In Atul Gawande’s recent piece in the New Yorker, Slow ideas: Some innovations spread fast. How do you speed the ones that don’t?, he takes a careful look at the uptake of various medical innovations with special attention to the very different trajectories of surgical anesthesia and antiseptics. He examines possible reasons for why anesthesia spread fast and far while, despite clear evidence of the life-saving effect, antiseptic methods took decades to become the norm in operating rooms around the world.
He raises important questions about the differences in the spread of these innovations: Did anesthesia take off for economic reasons? Were the differences in uptake due to technical complexity? What were the key differences? (You will have to read the piece to find out!)
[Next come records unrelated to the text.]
(* ===== verification/PathSafety.v ===== *)
(** * Paths that may be forwarded ([fluxheim-common/src/path_safety.rs])

    A path is forwarded only if no way of decoding it makes it leave the place
    it names: the check itself, the decoder it uses, and that a path it accepts
    stays harmless however often an upstream decodes its escapes. *)
From Stdlib Require Import ZArith Lia.
From stdpp Require Import base list numbers strings sets.
From S2P Require Import Prelude Text Http1Target Http1Chunked HostNames.

(** [s.chars().any(char::is_control)] *)
Fixpoint any_control (s : list Z) : bool :=
  match s with
  | [] => false
  | c0 :: s0 => control1 c0 || match s0 with c1 :: _ => control2 c0 c1 | [] => false end || any_control s0
  end.

(** ** The check *)

Definition PERCENT : Z := 37.
Definition SLASH : Z := 47.
Definition BACKSLASH : Z := 92.

Fixpoint percent_decode_path_segment (bytes : list Z) : option (list Z) :=
  match bytes with
  | [] => Some []
  | byte :: rest =>
      if byte =? PERCENT then
        match rest with
        | high :: low :: rest =>
            let* high := hex_value high in
            let* low := hex_value low in
            let* decoded := percent_decode_path_segment rest in
            Some (Z.lor (Z.shiftl high 4) low :: decoded)
        | _ => None
        end
      else let* decoded := percent_decode_path_segment rest in Some (byte :: decoded)
  end.

Definition dot_segment (segment : list Z) : bool := bool_decide (segment = [46] \/ segment = [46; 46]).
Definition unsafe_decoded_forward_path_segment (segment : list Z) : bool :=
  dot_segment segment
  || existsb (fun byte => control1 byte || (byte =? SLASH) || (byte =? BACKSLASH)) segment.

(** The rounds of [safe_forward_path_segment]; what is left after the last one
    still has an escape. *)
Fixpoint safe_segment_rounds (rounds : nat) (current : list Z) : bool :=
  match rounds with
  | O => negb (contains_byte PERCENT current)
  | S rounds =>
      match percent_decode_path_segment current with
      | None => false
      | Some decoded =>
          if unsafe_decoded_forward_path_segment decoded then false
          else if negb (utf8_valid decoded) then false
          else if any_control decoded then false
          else if negb (contains_byte PERCENT decoded) then true
          else safe_segment_rounds rounds decoded
      end
  end.
Definition safe_forward_path_segment (segment : list Z) : bool :=
  if dot_segment segment then false else safe_segment_rounds 3 segment.

Definition safe_forward_path (path : list Z) : bool :=
  if negb (starts_with [SLASH] path) || any_control path || contains_byte BACKSLASH path then false
  else if (1 <? zlen path) && bool_decide (is_Some (find_sub (bs "//") path)) then false
  else forallb safe_forward_path_segment (split_byte SLASH path).

Definition safe_forward_path_and_query (path_and_query : list Z) : bool :=
  safe_forward_path (match split_once 63 path_and_query with Some (path, _) => path | None => path_and_query end).

(** ** Decoders *)

(** What is relied on of a percent decoder ([percent_encoding::percent_decode_str]
    is one): an escape becomes its byte, everything else stays. *)
Class PercentDecoding (decode : list Z -> list Z) : Prop := {
  decode_nil : decode [] = [];
  decode_plain c s : c <> PERCENT -> decode (c :: s) = (c :: decode s);
  decode_escape h l s high low :
    hex_value h = Some high -> hex_value l = Some low ->
    decode (PERCENT :: h :: l :: s) = (Z.lor (Z.shiftl high 4) low :: decode s);
  decode_not_escape s :
    match s with
    | h :: l :: _ => hex_value h = None \/ hex_value l = None
    | _ => True
    end -> decode (PERCENT :: s) = (PERCENT :: decode s);
}.

(** A segment that means nothing but itself. *)
Definition harmless_segment (segment : list Z) : Prop :=
  segment <> [46] /\ segment <> [46; 46] /\ ~ SLASH ∈ segment /\ ~ BACKSLASH ∈ segment /\ any_control segment = false.

Section Decoding.
Context (decode : list Z -> list Z) `{!PercentDecoding decode}.

(** Where the decoder of the check succeeds, every decoder agrees with it. *)
Lemma decode_strict s d : percent_decode_path_segment s = Some d -> decode s = d.
Proof using Type*.
  remember (length s) as n eqn:Hn. revert s d Hn. induction n as [n IH] using lt_wf_ind. intros s d Hn.
  destruct s as [| c s]; cbn [percent_decode_path_segment]; [intros [= <-]; apply decode_nil |].
  destruct (Z.eqb_spec c PERCENT) as [-> | Hc].
  - destruct s as [| h [| l s]]; [done | done |].
    destruct (hex_value h) as [high |] eqn:Hh; [| done]. destruct (hex_value l) as [low |] eqn:Hl; [| done].
    destruct (percent_decode_path_segment s) as [rest |] eqn:Hr; [| done]. intros [= <-].
    rewrite (decode_escape h l s high low Hh Hl). f_equal. refine (IH (length s) _ s rest eq_refl Hr).
    subst n. cbn. lia.
  - destruct (percent_decode_path_segment s) as [rest |] eqn:Hr; [| done]. intros [= <-].
    rewrite decode_plain by done. f_equal. refine (IH (length s) _ s rest eq_refl Hr). subst n. cbn. lia.
Qed.
Lemma decode_fixed s : PERCENT ∉ s -> decode s = s.
Proof using Type*.
  induction s as [| c s IH]; intros Hs; [apply decode_nil |].
  rewrite decode_plain by set_solver. f_equal. apply IH. set_solver.
Qed.
End Decoding.

(** ** What the check ensures *)

Lemma contains_byte_false c s : contains_byte c s = false <-> c ∉ s.
Proof.
  unfold contains_byte. induction s as [| x s IH]; cbn [existsb]; [set_solver |].
  rewrite orb_false_iff, Z.eqb_neq, IH. set_solver.
Qed.
Lemma contains_byte_true c s : contains_byte c s = true <-> c ∈ s.
Proof. rewrite <- not_false_iff_true, contains_byte_false. destruct (decide (c ∈ s)); tauto. Qed.

Lemma split_byte_infix c s p : p ∈ split_byte c s -> exists l r, s = l ++ p ++ r.
Proof.
  intros Hin. rewrite <- (split_byte_join c s _ eq_refl). induction (split_byte c s) as [| q ps IH]; [set_solver |].
  apply elem_of_cons in Hin as [<- | Hin].
  - exists []. destruct ps; [exists []; by rewrite app_nil_r | by eexists].
  - destruct (IH Hin) as (l & r & E). destruct ps as [| q' ps]; [set_solver |].
    exists (q ++ c :: l), r. change (join_byte c (q :: q' :: ps)) with (q ++ c :: join_byte c (q' :: ps)).
    rewrite E, <- !app_assoc. done.
Qed.

Lemma decoded_harmless d :
  unsafe_decoded_forward_path_segment d = false -> any_control d = false -> harmless_segment d.
Proof.
  unfold unsafe_decoded_forward_path_segment, dot_segment. intros [Hdot Hbytes]%orb_false_iff Hc.
  apply bool_decide_eq_false in Hdot.
  assert (forall c, c ∈ d -> c <> SLASH /\ c <> BACKSLASH) as Hno.
  { intros c Hin. rewrite <- not_true_iff_false, existsb_exists in Hbytes.
    split; intros ->; apply Hbytes; eexists; (split; [by apply list_elem_of_In | done]). }
  split_and!; [tauto | tauto | | | done]; intros Hin; destruct (Hno _ Hin); congruence.
Qed.

(** Every text that decoding a checked segment gives is harmless. *)
Lemma iter_fixed {A} (f : A -> A) x n : f x = x -> Nat.iter n f x = x.
Proof. intros Hf. induction n as [| n IH]; [done |]. rewrite Nat.iter_succ, IH. done. Qed.
Lemma rounds_harmless decode `{!PercentDecoding decode} rounds s n :
  safe_segment_rounds rounds s = true -> harmless_segment s -> harmless_segment (Nat.iter n decode s).
Proof.
  revert s n. induction rounds as [| rounds IH]; intros s n Hok Hs; cbn [safe_segment_rounds] in Hok.
  - apply negb_true_iff, contains_byte_false in Hok. by rewrite iter_fixed by (by apply decode_fixed).
  - destruct n as [| n]; [done |]. rewrite Nat.iter_succ_r.
    destruct (percent_decode_path_segment s) as [d |] eqn:Hd; [| done]. rewrite (decode_strict decode s d Hd).
    destruct (unsafe_decoded_forward_path_segment d) eqn:Hu; [done |].
    destruct (utf8_valid d); cbn [negb] in Hok; [| done].
    destruct (any_control d) eqn:Hc; [done |]. pose proof (decoded_harmless d Hu Hc) as Hh.
    destruct (contains_byte PERCENT d) eqn:Hp; cbn [negb] in Hok; [by apply IH |].
    apply contains_byte_false in Hp. by rewrite iter_fixed by (by apply decode_fixed).
Qed.

Lemma any_control_suffix l s : any_control (l ++ s) = false -> any_control s = false.
Proof. induction l as [| c l IH]; cbn [app any_control]; [done |]. intros [_ H]%orb_false_iff. auto. Qed.
Lemma any_control_prefix s r : any_control (s ++ r) = false -> any_control s = false.
Proof.
  induction s as [| c s IH]; cbn [app any_control]; [done |]. intros [[-> H]%orb_false_iff Hs]%orb_false_iff.
  rewrite (IH Hs). destruct s; [done |]. cbn [app] in H. by rewrite H.
Qed.
Lemma any_control_split c s p : any_control s = false -> p ∈ split_byte c s -> any_control p = false.
Proof.
  intros Hs (l & r & ->)%split_byte_infix. eapply any_control_prefix, any_control_suffix, Hs.
Qed.

(** A path the check accepts stays where it is: it is absolute, and however
    often its segments are decoded, none of them becomes a step to the same or
    the parent directory, and none gets a separator or a control character. *)
Lemma safe_segments (decode : list Z -> list Z) `{!PercentDecoding decode} (path segment : list Z) (n : nat) :
  safe_forward_path path = true -> segment ∈ split_byte SLASH path ->
  head path = Some SLASH /\ harmless_segment (Nat.iter n decode segment).
Proof.
  unfold safe_forward_path. intros Hok Hin.
  destruct (negb _ || _ || _) eqn:Hbad; [done |]. apply orb_false_iff in Hbad as [[Hslash Hctl]%orb_false_iff Hback].
  apply negb_false_iff, starts_with_true in Hslash as [rest ->]. split; [done |].
  destruct (_ && _); [done |]. rewrite forallb_forall in Hok.
  specialize (Hok segment ltac:(by apply list_elem_of_In)). unfold safe_forward_path_segment in Hok.
  destruct (dot_segment segment) eqn:Hdot; [done |]. apply (rounds_harmless decode 3); [done |].
  unfold dot_segment in Hdot. apply bool_decide_eq_false in Hdot. apply contains_byte_false in Hback.
  split_and!; [tauto | tauto | | | by eapply any_control_split].
  - apply (proj1 (Forall_forall _ _) (split_byte_pieces SLASH _) _ Hin).
  - intros Hb. apply split_byte_infix in Hin as (l & r & E). apply Hback. rewrite E. set_solver.
Qed.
Gawande goes on to discuss the concept of “important but stalled ideas” and focuses specifically on ideas that address the global problem of death during childbirth.
From the piece:
Not long ago, I visited a few community hospitals in north India, where just one-third of mothers received the medication recommended to prevent hemorrhage; less than ten per cent of the newborns were given adequate warming; and only four per cent of birth attendants washed their hands for vaginal examination and delivery. In an average childbirth, clinicians followed only about ten of twenty-nine basic recommended practices.
Here we are in the first part of the twenty-first century, and we’re still trying to figure out how to get ideas from the first part of the twentieth century to take root. In the hopes of spreading safer childbirth practices, several colleagues and I have teamed up with the Indian government, the World Health Organization, the Gates Foundation, and Population Services International to create something called the BetterBirth Project. We’re working in Uttar Pradesh, which is among India’s poorest states.
Gawande describes the concept of the BetterBirth Project:
With the BetterBirth Project, we wondered, in particular, what would happen if we hired a cadre of childbirth-improvement workers to visit birth attendants and hospital leaders, show them why and how to follow a checklist of essential practices, understand their difficulties and objections, and help them practice doing things differently. In essence, we’d give them mentors.
The experiment is just getting under way. The project has recruited only the first few of a hundred or so workers whom we are sending out to hospitals across six regions of Uttar Pradesh in a trial that will involve almost two hundred thousand births over two years. There’s no certainty that our approach will succeed. But it seemed worth trying.